Bupati Lumajang Thoriqul Haq saat meninjau pelaksanaan vaksinasi PMK. |
Lumajang – Terkait dengan rendahnya angka vaksinasi PMK di Kabupaten Lumajang, Dinas Pertanian dan Ketahanan Pangan Kabupaten Lumajang menyebutkan, bahwa ada penolakan dari peternak terhadap pelaksanaan penyuntikan vaksin penyakit mulut dan kuku (PMK). Bahkan, Lumajang menjadi daerah dengan tingkat vaksinasi terendah di Jawa Timur.
Hairil Diani Kepala Dinas Pertanian dan Ketahanan Pangan Kabupaten Lumajang mengatakan, penolakan masyarakat dikarenakan adanya efek samping terhadap hewan ternak setelah penyuntikan vaksin.
Efek samping tersebut, adalah hewan ternak yang telah divaksin akan mengalami demam hingga penurunan produksi susu.
"Kendalanya ada penolakan dari peternak karena efek setelah di vaksin terjadi demam dan penurunan produksi susu, hal yang ini menyebabkan daya terima masyarakat terhadap vaksin ini rendah", ungkap Hairil kepada awak media, Rabu (20/7/2022).
Selain itu, menurut Hairil, beberapa peternak yang sapinya belum terpapar PMK cenderung protektif dengan melarang orang lain masuk ke kandang.
"Ada beberapa peternak yang belum terpapar itu protektif artinya mencegah orang masuk ke kandang termasuk petugas kami", tambahnya.
Akibat dari penolakan dari peternak, sebanyak 8.000 dosis vaksin penyakit mulut dan kuku (PMK) ditarik lagi oleh Pemprov Jawa Timur.
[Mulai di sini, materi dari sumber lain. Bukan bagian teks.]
(* ===== verification/DumpSafe.v ===== *)
(** * A dump among other requests

    Between two messages of a dump the device may be reconfigured in any way,
    and the memory of removed peers is released.  The dump keeps a peer, on
    which it holds a reference, and a node of the allowed addresses, which it
    only uses when [peer_allowedips.seq] has not changed. *)

From S2P Require Import Prelude Messages IpBits Trie AllowedIps AllowedIpsSpec PeerLookup Noise Config Socket Peer Netlink Dump Evolve.
From stdpp Require Import gmap gmultiset list fin_maps.
#[local] Open Scope Z_scope.
#[local] Abbreviation seq := AllowedIps.seq.

(** ** Interleavings *)

Inductive dump_event :=
| EvCall (cap : Z) (env : Z -> bogus)                  (* netlink asks for a message *)
| EvSet (denv : device_env) (a : device_attrs)         (* a configuration request *)
| EvFree (p : Z).                                      (* the memory of a peer is released *)

Section Interleave.

Context (siphash : list Z -> Z) (handshake_entry : Z -> Z).
Context (hdr_size : Z) (attr_size : Z -> value -> Z) (nest_size : Z).
Context `{K : Kstrto} `{NC : NoiseCrypto} (ipv6 : bool) (in4_pton in6_pton : list Z -> option (list Z)) (ifindex : Z) (ifname : list Z).

(** The device, and the dump unless it is over. *)
Definition dump_step (e : dump_event) (s : wg_device * option dump_ctx) : option (list dumped * (wg_device * option dump_ctx)) :=
  let '(d, o) := s in
  match e with
  | EvCall cap env =>
      match o with
      | None => Some ([], s)
      | Some ctx =>
          '(ret, m, ctx, d) ← wg_get_device_dump handshake_entry hdr_size attr_size nest_size in4_pton in6_pton ifindex ifname d cap env ctx;
          if 0 <? ret then Some (option_list m, (d, Some ctx))
          else w ← wg_get_device_done handshake_entry (wd_world d) ctx; Some (option_list m, (set_world w d, None))
      end
  | EvSet denv a => '(_, d, _) ← wg_set_device siphash handshake_entry ipv6 d denv a; Some ([], (d, o))
  | EvFree p =>
      if bool_decide (p ∈ (rcu_queue (wd_world d)).*1) then w ← rcu_release p (wd_world d); Some ([], (set_world w d, o))
      else Some ([], s)
  end.

Fixpoint dump_steps (es : list dump_event) (s : wg_device * option dump_ctx) : option (list dumped * (wg_device * option dump_ctx)) :=
  match es with
  | [] => Some ([], s)
  | e :: es' => '(ms, s) ← dump_step e s; '(ms', s) ← dump_steps es' s; Some (ms ++ ms', s)
  end.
Penarikan diduga disebabkan lantaran lambatnya realisasi vaksin di Kabupaten Lumajang.
Sebelumnya, diketahui Kabupaten Lumajang menerima 10.000 dosis vaksin PMK pada vaksinasi tahap pertama. Namun, sejak dimulainya vaksinasi pada 27 Juni 2022 hingga sekarang, kurang dari 2.000 sapi yang sudah disuntik.
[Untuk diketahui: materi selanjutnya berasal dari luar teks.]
Lemma demo_party me other : has_identity (toy_identity me) = true -> party (demo_device me other) 7 (toy_peer me other) (wg_cookie_checker_precompute_peer_keys (static_public (toy_identity other)) wg_cookie_init) (toy_identity other).
Proof.
  intros Hi. split; try done.
  - apply sample_config_ok.
  - cbn. repeat constructor.
  - by apply toy_identity_ok.
  - apply (proj1 ix_example_ok).
  - by eexists.
Qed.

Lemma demo_ready me other : keys_ready (demo_device me other) 7 1 2 (Keypairs None None None) (Refs (fun _ => 0) ∅).
Proof.
  unfold keys_ready. ands; try done; [apply kinv_init, (proj1 ix_example_ok)|]. intros [i Hi]. cbn in Hi. rewrite bucket_empty in Hi. inversion Hi.
Qed.

Lemma handshake_end_to_end_witness : exists effs1 ds dg1 msg1 dI1 effs2 dg2 msg2 dR1 effs3 dI2,
  wg_packet_send_handshake_initiation (demo_env 20000000000 11 1234) 7 (demo_device 3 5) = Some (effs1, dI1) /\ datagrams effs1 = ds ++ [dg1] /\
  wg_receive_handshake_packet toy_allow (demo_env 20000000000 13 99) toy_siphash (HandshakeSkb msg1 toy_net [0; 1]) 0 (demo_device 5 3) 0 0 = Some (RxPeer 7, effs2, dR1, 0, 0) /\ datagrams effs2 = [dg2] /\
  wg_receive_handshake_packet toy_allow (demo_env 20000000000 11 1234) toy_siphash (HandshakeSkb msg2 toy_net' [0; 2]) 0 dI1 0 0 = Some (RxPeer 7, effs3, dI2, 0, 0) /\
  delivers sample_config dg1 msg1 /\ session_agrees dI2 dR1 7 7 2 2.
Proof.
  destruct demo_answers as (m2 & hs2 & tbl2 & A).
  destruct (handshake_end_to_end toy_allow toy_siphash (demo_env 20000000000 11 1234) (demo_env 20000000000 13 99) (demo_env 20000000000 11 1234) (demo_device 3 5) (demo_device 5 3) 7 7
    (toy_peer 3 5) (toy_peer 5 3) _ _ 0 _ _ 2 _ _ 2 demo_m1 demo_sent.1 demo_sent.2 toy_net [0; 1] 0 0 0 0 toy_net' [0; 2] 0 0 0 0
    (demo_party 3 5 eq_refl) (demo_party 5 3 eq_refl) (conj eq_refl eq_refl) ltac:(done) eq_refl (demo_env_sane _ 11 1234 eq_refl) eq_refl eq_refl eq_refl eq_refl
    ltac:(vm_compute; reflexivity) (demo_env_sane _ 13 99 eq_refl) eq_refl (demo_ready 5 3) eq_refl eq_refl eq_refl ltac:(vm_compute; reflexivity)
    ltac:(vm_compute; reflexivity) ltac:(vm_compute; reflexivity) (demo_ready 3 5) eq_refl eq_refl eq_refl eq_refl)
    as (effs1 & ds & dg1 & msg1 & dI1 & wg & np & H1 & H1' & H2 & H3 & H4 & H5).
  unfold demo_answer in A. cbn [e_endpoint e_alive e_clock demo_env fst snd hd_noise demo_device] in H3. rewrite H3 in A. cbn [mbind option_bind] in A. rewrite H4 in A.
  destruct (H5 m2 hs2 tbl2 A) as (effs2 & dg2 & msg2 & dR1 & effs3 & dI2 & H6 & H6' & _ & H7 & H8). exists effs1, ds, dg1, msg1, dI1, effs2, dg2, msg2, dR1, effs3, dI2.
  exact (conj H1 (conj H1' (conj H6 (conj H6' (conj H7 (conj H2 H8)))))).
Defined.

(** Two packets of one source while the queue is long: without a cookie the
    first is answered with one, a packet with bad MACs is dropped. *)
Definition demo_load : list rx_event :=
  [RxPacket (RxItem (demo_env 20000000000 13 99) (HandshakeSkb (initiation_bytes demo_m1) pkt_example [0; 1]) 600 7 100 true); RxGc 200;
   RxPacket (RxItem (demo_env 20000000000 13 99) (HandshakeSkb (wg_cookie_add_mac_to_packet (initiation_bytes demo_m1) 0 (wg_cookie_checker_precompute_peer_keys (static_public (toy_identity 5)) wg_cookie_init)).1 pkt_example [0; 1]) 600 7 300 true)].

Lemma demo_load_result : exists d last rl,
  run_rx toy_siphash (fun _ _ => 0) (fun _ _ _ => 0) demo_load (demo_device 5 3) 0 rl_example = Some ([RxBadMac; RxWarned; RxCookieSent], d, last, rl).
Proof.
  assert (E : (fun r => r.1.1.1) <$> run_rx toy_siphash (fun _ _ => 0) (fun _ _ _ => 0) demo_load (demo_device 5 3) 0 rl_example = Some [RxBadMac; RxWarned; RxCookieSent])
    by (vm_compute; reflexivity).
  apply fmap_Some in E as ([[[rs d] last] rl] & -> & ->). by exists d, last, rl.
Qed.


End Example.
Capaian tersebut menjadi patokan pemerintah pusat dalam melakukan distribusi vaksin tahap berikutnya. Sehingga pada tahap kedua, Kabupaten Lumajang dipastikan mendapat jatah kurang dari 2.000 dosis. Padahal, jumlah populasi hewan ternak di Lumajang yang belum terpapar PMK ada 301.888 ekor.
Adapun alasan penarikan vaksin karena harus menyelesaikan tahap pertama. Sedangkan vaksin tidak boleh terlalu lama mengendap.
"Dari 10.000 ditarik 8.000 sisa 2.000 ini yang harus diselesaikan untuk tahap satu dan tidak boleh mengendap lama, dan untuk tahap kedua nanti akan sama dengan capaian yang berhasil terealisasi pada tahap pertama", imbuhnya.
Minimnya capaian vaksinasi PMK tahap pertama akan menjadi evaluasi tersendiri bagi Pemkab Lumajang untuk menggenjot vaksinasi tahap berikutnya.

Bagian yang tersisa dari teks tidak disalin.